Dataset excerpts:

==========

Lemma bh_size t n : black_height t = Some n -> (2 ^ n <= S (length (inorder t)))%nat.
Proof.
  revert n. induction t as [|c l IHl x r IHr]; intros n; [intros [= <-]; done|]. simpl inorder. rewrite length_app. simpl length.
  destruct c.
  - intros (Hl & Hr & _ & _)%(bh_red SLeft). apply IHl in Hl. lia.
  - intros (n' & -> & Hl & Hr)%(bh_black SLeft). apply IHl in Hl. apply IHr in Hr. simpl. lia.
Qed.

Lemma rb_ok_height t : rb_ok t -> (height t <= 2 * Nat.log2 (S (length (inorder t))))%nat.
Proof.
  intros [[n Hn] Hr]. pose proof (bh_height t n Hn) as Hh. pose proof (bh_size t n Hn) as Hs. rewrite Hr in Hh.
  apply Nat.log2_le_mono in Hs. rewrite Nat.log2_pow2 in Hs by lia. lia.
Qed.

(** ** Insertion *)

Lemma rep_inv_root m t : rep m t -> m_root m = root_of t.
Proof. by intros []. Qed.

(** Both sides are the same concatenation. *)
Ltac same_order d := destruct d; simpl; repeat (rewrite <-app_assoc; simpl); done.

(** Rotates the trees of the hypotheses so that the next node is in front. *)
Ltac focus_in H := cbn [plug parent_of] in H; unfold fill in H; cbn [k_side k_color k_id k_other] in H.
Ltac focus := cbn [plug parent_of]; unfold fill; cbn [k_side k_color k_id k_other].

Lemma wp_null_or_black m t (Q : bool -> rb_mem -> Prop) par :
  tree_at (m_nodes m) par t -> Q (negb (is_red t)) m -> wp (null_or_black (root_of t)) m Q.
Proof.
  intros Ht HQ. destruct t as [|c l x r]; [by apply wp_ret|]. apply wp_bind. eapply wp_deref; [apply Ht|].
  apply wp_ret. by destruct c.
Qed.
(** search_reserve_window finds, for every block, the last reservation
    window that starts at or before it: the window that contains the block, or
    the one before the gap the block lies in. *)
Lemma search_reserve_window_spec `{RbTree} (s : fs) (goal : Z) :
  rsv_inv s -> 0 <= goal ->
  exists rsv l1 l2, search_reserve_window s goal = Some rsv /\
    inorder (f_rsv_root s) = l1 ++ rsv :: l2 /\
    rsv_start (node s rsv) <= goal /\
    Forall (fun a => rsv_end (node s a) < goal) l1 /\
    Forall (fun b => goal < rsv_start (node s b)) l2.
Proof.
  intros [_ [l0 Hhd] [Hz0 Hz1] Hs Hb _] Hg. unfold search_reserve_window, rbt_prev.
  pose proof (search_walk_spec s goal (f_rsv_root s) None Hs Hb) as Hw.
  pose proof (win_sorted_NoDup _ _ Hb Hs) as Hnd.
  destruct (search_walk s goal (f_rsv_root s) None) as [[id|] []].
  - destruct Hw as [Hin ?]. apply list_elem_of_split in Hin as (l1 & l2 & E).
    exists id, l1, l2. rewrite E in Hs, Hb. apply win_sorted_app in Hs as (_ & Hs2 & H12).
    apply StronglySorted_inv in Hs2 as [_ Hid]. rewrite Forall_app, Forall_cons in Hb.
    rewrite !Forall_forall in *. split_and!; auto; [lia| |].
    + intros a Ha. specialize (H12 a id Ha ltac:(constructor)). lia.
    + intros b Hin. specialize (Hid b Hin). simpl in Hid. lia.
  - destruct Hw as (l1 & l2 & E & H1 & H2 & [[? ?]|[_ Hr]]); [done|].
    assert (l1 <> []) as Hne.
    { intros ->. simpl in E. rewrite Hhd in E. subst l2. apply Forall_cons in H2 as [? _]. lia. }
    destruct l1 as [|y l1 _] using rev_ind; [done|]. clear Hne.
    rewrite <-app_assoc in E. simpl in E. rewrite Forall_app, Forall_singleton in H1.
    destruct H1 as [H1 Hy]. rewrite last_snoc in Hr.
    assert (win_bounds (node s y)) as [Hby _].
    { rewrite E in Hb. rewrite Forall_app, Forall_cons in Hb. tauto. }
    exists y, l1, l2. split_and!; auto; [|lia].
    destruct Hr as [Heq|Heq]; simplify_eq.
    + rewrite (proj2 (Z.ltb_ge _ _)) by lia. done.
    + destruct l2 as [|z l2]; [done|]. simplify_eq/=. apply Forall_cons in H2 as [Hz2 H2].
      rewrite (proj2 (Z.ltb_lt _ _)) by lia. rewrite E.
      change (l1 ++ y :: z :: l2) with (l1 ++ [y] ++ z :: l2). rewrite app_assoc.
      rewrite list_prev_app, last_snoc; [done|].
      rewrite E in Hnd. apply NoDup_app in Hnd as (_ & _ & Hnd).
      by do 2 apply NoDup_cons in Hnd as [? Hnd].
  - destruct Hw as (l1 & l2 & E & _ & _ & [[Et ?]|[? _]]); [|done]. by rewrite Et in Hhd.
  - destruct Hw as (l1 & l2 & E & _ & _ & [[Et ?]|[? _]]); [|done]. by rewrite Et in Hhd.
Qed.

(** ** Linking a window *)

Lemma rb_link_spec s start id t :
  win_sorted (node s) (inorder t) ->
  Forall (fun x => win_bounds (node s x)) (inorder t) ->
  Forall (fun x => rsv_end (node s x) < start \/ start < rsv_start (node s x)) (inorder t) ->
  exists t' la lb, rb_link s start id t = Some t' /\ inorder t = la ++ lb /\
    inorder t' = la ++ id :: lb /\
    Forall (fun x => rsv_end (node s x) < start) la /\
    Forall (fun x => start < rsv_start (node s x)) lb.
Proof.
  induction t as [|c l IHl x r IHr]; intros Hs Hb Ho; cbn [rb_link inorder] in *.
  - exists (RbNode Red RbNil id RbNil), [], []. split_and!; auto using Forall_nil_2.
  - apply win_sorted_app in Hs as (Hsl & Hsr & Hlr). apply StronglySorted_inv in Hsr as [Hsr Hx].
    rewrite Forall_app, Forall_cons in Hb, Ho. destruct Hb as (Hbl & Hbx & Hbr).
    destruct Ho as (Hol & Hox & Hor). unfold win_bounds in Hbx.
    destruct (start <? rsv_start (node s x)) eqn:E1; bool_hyps.
    + destruct (IHl Hsl Hbl Hol) as (t' & la & lb & -> & E & E' & Ha & Hb').
      exists (RbNode c t' x r), la, (lb ++ x :: inorder r). simpl.
      rewrite E, E', <-!app_assoc. split_and!; auto.
      rewrite Forall_app, Forall_cons. split_and!; auto.
      rewrite Forall_forall in *. intros b Hin. specialize (Hx b Hin). simpl in Hx. lia.
    + rewrite (proj2 (Z.ltb_lt _ _)) by lia.
      destruct (IHr Hsr Hbr Hor) as (t' & la & lb & -> & E & E' & Ha & Hb').
      exists (RbNode c l x t'), (inorder l ++ x :: la), lb. simpl.
      rewrite E, E', <-!app_assoc. split_and!; auto.
      rewrite Forall_app, Forall_cons. split_and!; auto; [|lia].
      rewrite Forall_forall in *. intros a Hin. specialize (Hlr a x Hin ltac:(constructor)). lia.
Qed.

(** The new node takes the place of a leaf. *)
Lemma rb_link_plug s start id t t' :
  rb_link s start id t = Some t' ->
  exists k, t = plug k RbNil /\ t' = plug k (RbNode Red RbNil id RbNil).
Proof.
  revert t'. induction t as [|c l IHl x r IHr]; intros t'; cbn [rb_link]; [intros [= <-]; by exists []|].
  destruct (start <? rsv_start (node s x)); [|destruct (rsv_end (node s x) <? start); [|done]].
  - intros (l' & Hl & [= <-])%bind_Some. destruct (IHl l' Hl) as (k & -> & ->).
    exists (k ++ [mk_frame SLeft c x r]). by rewrite !plug_app.
  - intros (r' & Hr & [= <-])%bind_Some. destruct (IHr r' Hr) as (k & -> & ->).
    exists (k ++ [mk_frame SRight c x l]). by rewrite !plug_app.
Qed.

==========

▶ [What is required]: Among the records, find every line holding the word "before" and copy it.

▶ [Answer space]:
    window that starts at or before it: the window that contains the block, or
    the one before the gap the block lies in. *)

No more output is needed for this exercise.